**Task details:** Below are some entries. Copy each line in them that holds "clientID".

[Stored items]
══════════

(* ===== verification/AutheliaController.v ===== *)
(** [internal/controller/authelia_controller.go]: the objects of an Authelia. *)

From S2P Require Import Prelude GoStrings GoSort GoJson GoCrypto ApiTypes Secrets Resources Render Ingress Cluster.

(** * Clients *)

Definition clientTargets (c : AutheliaOAuthClient) (a : Authelia) : bool :=
  if decide (ref_Name (AutheliaRef (oc_Spec c)) <> au_Name a) then false
  else
    let ns := ref_Namespace (AutheliaRef (oc_Spec c)) in
    let ns := if decide (ns = "") then om_Namespace (oc_meta c) else ns in
    bool_decide (ns = au_Namespace a).

(** The Secret that holds the digest of a client. *)
Definition digestSecret (c : AutheliaOAuthClient) : NamespacedName :=
  let name := SecretName (oc_Status c) in
  let name := if decide (name = "") then om_Name (oc_meta c) +:+ "-oauth-secret" else name in
  mkNamespacedName (om_Namespace (oc_meta c)) name.

(** [spec := c.Spec; spec.ClientID = clientID] *)
Definition clientSpec (c : AutheliaOAuthClient) : AutheliaOAuthClientSpec :=
  let clientID := ClientID (oc_Spec c) in
  let clientID := if decide (clientID = "") then om_Name (oc_meta c) else clientID in
  set_ClientID clientID (oc_Spec c).

Section controller.
Context `{Api, Owners, RSA, UnstableSort, MapRange, Yaml}.

Definition clientSecretDigest (c : AutheliaOAuthClient) : M cluster string :=
  try (Get KSecret (digestSecret c)) (fun r =>
    match r with
    | inl secret => mret (default "" (content (sec_Data secret) !! "client_secret_digest"))
    | inr err => if IsNotFound err then mret "" else throw err
    end).

(** The loop of [collectClients]: the clients and the number of missing ones. *)
Fixpoint collect_loop (a : Authelia) (items : list AutheliaOAuthClient) :
    M cluster (list oidcClient * nat) :=
  match items with
  | [] => mret ([], 0)
  | c :: items' =>
    if negb (clientTargets c a) then collect_loop a items'
    else if Public (oc_Spec c) then
      '(clients, missing) ← collect_loop a items';
      mret (mkOidcClient (clientSpec c) "" :: clients, missing)
    else
      digest ← clientSecretDigest c;
      if decide (digest = "") then
        '(clients, missing) ← collect_loop a items';
        mret (clients, S missing)
      else
        '(clients, missing) ← collect_loop a items';
        mret (mkOidcClient (clientSpec c) digest :: clients, missing)
  end.

Definition collectClients (a : Authelia) : M cluster (list oidcClient * nat) :=
  items ← ListAll KOAuthClient;
  collect_loop a items.

(** * Ingress rules *)

(** [for i := range list.Items { rules = append(rules, ingressAccessRules(...)...) }] *)
Fixpoint all_rules (items : list Ingress) : outcome (list accessRule) :=
  match items with
  | [] => Ok []
  | ing :: items' =>
    rules ← ingressAccessRules ing;
    rest ← all_rules items';
    Ok (rules ++ rest)
  end.

(** [for _, d := range v { domains = append(domains, d.(string)) }] *)
Fixpoint assert_strings (v : list any) : outcome (list string) :=
  match v with
  | [] => Ok []
  | VStr d :: v' => rest ← assert_strings v'; Ok (d :: rest)
  | _ :: _ => Panic TypeAssertion
  end.

(** [ar.rule["domain"].([]any)] of every rule *)
Fixpoint rule_domains (rules : list accessRule) : outcome (list string) :=
  match rules with
  | [] => Ok []
  | ar :: rules' =>
    match ar_rule ar !! "domain" with
    | Some (VArr v) => ds ← assert_strings v; rest ← rule_domains rules'; Ok (ds ++ rest)
    | _ => Panic TypeAssertion
    end
  end.

Definition collectIngressRules : M cluster (list (gmap string any) * list string) :=
  items ← ListAll KIngress;
  rules ← lift (all_rules items);
  let rules := sortAccessRules rules in
  domains ← lift (rule_domains rules);
  mret (ar_rule <$> rules, domains).

(** * The managed objects *)

Definition set_Labels (l : gomap string) (m : ObjectMeta) : ObjectMeta :=
  mkObjectMeta (om_Name m) (om_Namespace m) (om_UID m) l (om_Annotations m)
    (om_OwnerReferences m) (om_rest m).

Definition kind_of_owner : string := "Authelia".

Definition mutateCoreSecret (a : Authelia) (secret : Secret) : M entropy Secret :=
  let labels := match om_Labels (sec_meta secret) with None => Some (labelsFor a) | l => l end in
  data ← generatedCoreSecretData (sec_Data secret);
  m ← lift (control kind_of_owner (au_meta a) (set_Labels labels (sec_meta secret)));
  mret (mkSecret m SecretTypeOpaque (Some data) (sec_rest secret)).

══════════

**Finished exercise:**
(** [spec := c.Spec; spec.ClientID = clientID] *)
  let clientID := ClientID (oc_Spec c) in
  let clientID := if decide (clientID = "") then om_Name (oc_meta c) else clientID in
  set_ClientID clientID (oc_Spec c).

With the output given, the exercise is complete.